__EXERCISE__
Return every line of the records that includes the string "match".

__EXTRACTED MATERIAL__
▬▬▬

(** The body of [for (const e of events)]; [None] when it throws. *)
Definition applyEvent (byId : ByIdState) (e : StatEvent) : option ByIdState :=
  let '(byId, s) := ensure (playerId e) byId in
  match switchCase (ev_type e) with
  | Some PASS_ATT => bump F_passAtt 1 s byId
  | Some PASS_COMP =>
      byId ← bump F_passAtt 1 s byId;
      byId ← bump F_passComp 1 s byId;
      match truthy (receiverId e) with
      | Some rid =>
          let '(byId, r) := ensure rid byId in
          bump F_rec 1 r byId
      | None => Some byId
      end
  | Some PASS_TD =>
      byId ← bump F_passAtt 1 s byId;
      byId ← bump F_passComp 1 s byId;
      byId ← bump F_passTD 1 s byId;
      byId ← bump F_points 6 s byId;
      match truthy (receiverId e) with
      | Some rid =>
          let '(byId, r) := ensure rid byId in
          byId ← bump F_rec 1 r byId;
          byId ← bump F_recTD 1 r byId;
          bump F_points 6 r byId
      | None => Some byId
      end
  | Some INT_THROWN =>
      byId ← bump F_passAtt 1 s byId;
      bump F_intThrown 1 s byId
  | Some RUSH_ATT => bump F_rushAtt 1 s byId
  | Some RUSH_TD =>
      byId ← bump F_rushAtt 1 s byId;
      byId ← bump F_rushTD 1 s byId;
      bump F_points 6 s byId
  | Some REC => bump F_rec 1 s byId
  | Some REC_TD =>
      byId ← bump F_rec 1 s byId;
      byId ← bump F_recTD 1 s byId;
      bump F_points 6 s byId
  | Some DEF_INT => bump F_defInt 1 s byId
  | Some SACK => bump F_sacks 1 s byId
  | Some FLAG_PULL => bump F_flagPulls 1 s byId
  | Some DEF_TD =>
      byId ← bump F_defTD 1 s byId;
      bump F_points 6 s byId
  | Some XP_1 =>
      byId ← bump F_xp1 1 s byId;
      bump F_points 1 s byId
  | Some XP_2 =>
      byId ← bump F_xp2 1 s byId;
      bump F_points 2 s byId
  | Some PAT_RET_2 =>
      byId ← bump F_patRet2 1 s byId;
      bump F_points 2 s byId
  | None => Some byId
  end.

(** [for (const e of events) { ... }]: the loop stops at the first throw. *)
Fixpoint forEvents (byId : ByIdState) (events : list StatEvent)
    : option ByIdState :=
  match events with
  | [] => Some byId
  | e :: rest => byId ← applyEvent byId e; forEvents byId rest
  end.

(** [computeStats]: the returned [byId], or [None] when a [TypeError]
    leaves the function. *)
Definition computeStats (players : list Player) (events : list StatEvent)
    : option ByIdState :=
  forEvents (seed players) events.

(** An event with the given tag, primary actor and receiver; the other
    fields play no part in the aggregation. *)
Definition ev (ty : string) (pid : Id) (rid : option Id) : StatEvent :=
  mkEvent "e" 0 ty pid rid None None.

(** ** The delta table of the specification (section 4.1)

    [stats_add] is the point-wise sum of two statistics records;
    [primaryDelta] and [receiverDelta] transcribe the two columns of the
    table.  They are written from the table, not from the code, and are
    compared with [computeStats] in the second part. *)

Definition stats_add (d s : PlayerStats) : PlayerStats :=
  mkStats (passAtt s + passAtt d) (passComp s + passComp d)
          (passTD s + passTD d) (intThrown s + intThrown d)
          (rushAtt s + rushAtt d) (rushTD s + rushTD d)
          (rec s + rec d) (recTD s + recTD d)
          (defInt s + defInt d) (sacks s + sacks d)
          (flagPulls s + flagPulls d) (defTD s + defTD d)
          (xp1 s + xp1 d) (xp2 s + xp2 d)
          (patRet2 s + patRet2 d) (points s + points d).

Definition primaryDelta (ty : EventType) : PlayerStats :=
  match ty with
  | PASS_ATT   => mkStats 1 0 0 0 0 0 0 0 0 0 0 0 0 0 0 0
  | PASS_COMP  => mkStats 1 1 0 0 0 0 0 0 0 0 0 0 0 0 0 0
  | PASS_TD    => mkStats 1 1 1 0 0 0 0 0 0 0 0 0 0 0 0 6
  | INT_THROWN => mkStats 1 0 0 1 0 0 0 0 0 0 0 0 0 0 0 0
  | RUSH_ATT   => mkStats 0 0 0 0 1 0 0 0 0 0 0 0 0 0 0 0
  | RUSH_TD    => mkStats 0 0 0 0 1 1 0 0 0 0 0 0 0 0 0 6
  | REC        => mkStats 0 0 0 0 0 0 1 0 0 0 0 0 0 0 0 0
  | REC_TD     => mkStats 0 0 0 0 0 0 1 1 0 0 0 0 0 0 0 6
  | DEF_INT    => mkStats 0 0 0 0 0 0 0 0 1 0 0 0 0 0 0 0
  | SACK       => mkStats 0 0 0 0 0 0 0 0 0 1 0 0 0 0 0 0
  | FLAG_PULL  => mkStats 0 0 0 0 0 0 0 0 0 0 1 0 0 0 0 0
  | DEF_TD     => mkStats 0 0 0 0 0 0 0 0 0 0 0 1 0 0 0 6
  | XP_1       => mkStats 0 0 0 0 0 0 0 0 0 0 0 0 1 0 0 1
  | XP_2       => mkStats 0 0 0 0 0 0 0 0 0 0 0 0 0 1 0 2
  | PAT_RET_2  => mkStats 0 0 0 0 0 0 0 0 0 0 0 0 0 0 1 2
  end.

▬▬▬

__PROBLEM SOLUTION__
  match switchCase (ev_type e) with
      match truthy (receiverId e) with
      match truthy (receiverId e) with
  match events with
  match ty with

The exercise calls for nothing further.